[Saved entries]

(* ===== verification/_CoqProject ===== *)
-Q . S2P
Prelude.v
Signal.v
Linux.v
Reusable.v
Gotcha.v
Pools.v
Adapters.v
Threads.v
Timer.v
Tcb.v
Tcbstub.v
World.v
Preemption.v
Linger.v
Handler.v
Frame.v
Errno.v
Interference.v
Transparency.v
Oneshot.v
Caller.v
Setup.v
Resume.v
Ownership.v
Contract.v
Launch.v
Preempt.v
Cancel.v
Failure.v
Session.v
Custody.v
Service.v
Future.v
Ffi.v
Header.v
Profiler.v
Examples.v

__WORK TASK__: Set every record down again, exactly as given.

__THE COMPLETED TASK__:
(* ===== verification/_CoqProject ===== *)
-Q . S2P
Prelude.v
Signal.v
Linux.v
Reusable.v
Gotcha.v
Pools.v
Adapters.v
Threads.v
Timer.v
Tcb.v
Tcbstub.v
World.v
Preemption.v
Linger.v
Handler.v
Frame.v
Errno.v
Interference.v
Transparency.v
Oneshot.v
Caller.v
Setup.v
Resume.v
Ownership.v
Contract.v
Launch.v
Preempt.v
Cancel.v
Failure.v
Session.v
Custody.v
Service.v
Future.v
Ffi.v
Header.v
Profiler.v
Examples.v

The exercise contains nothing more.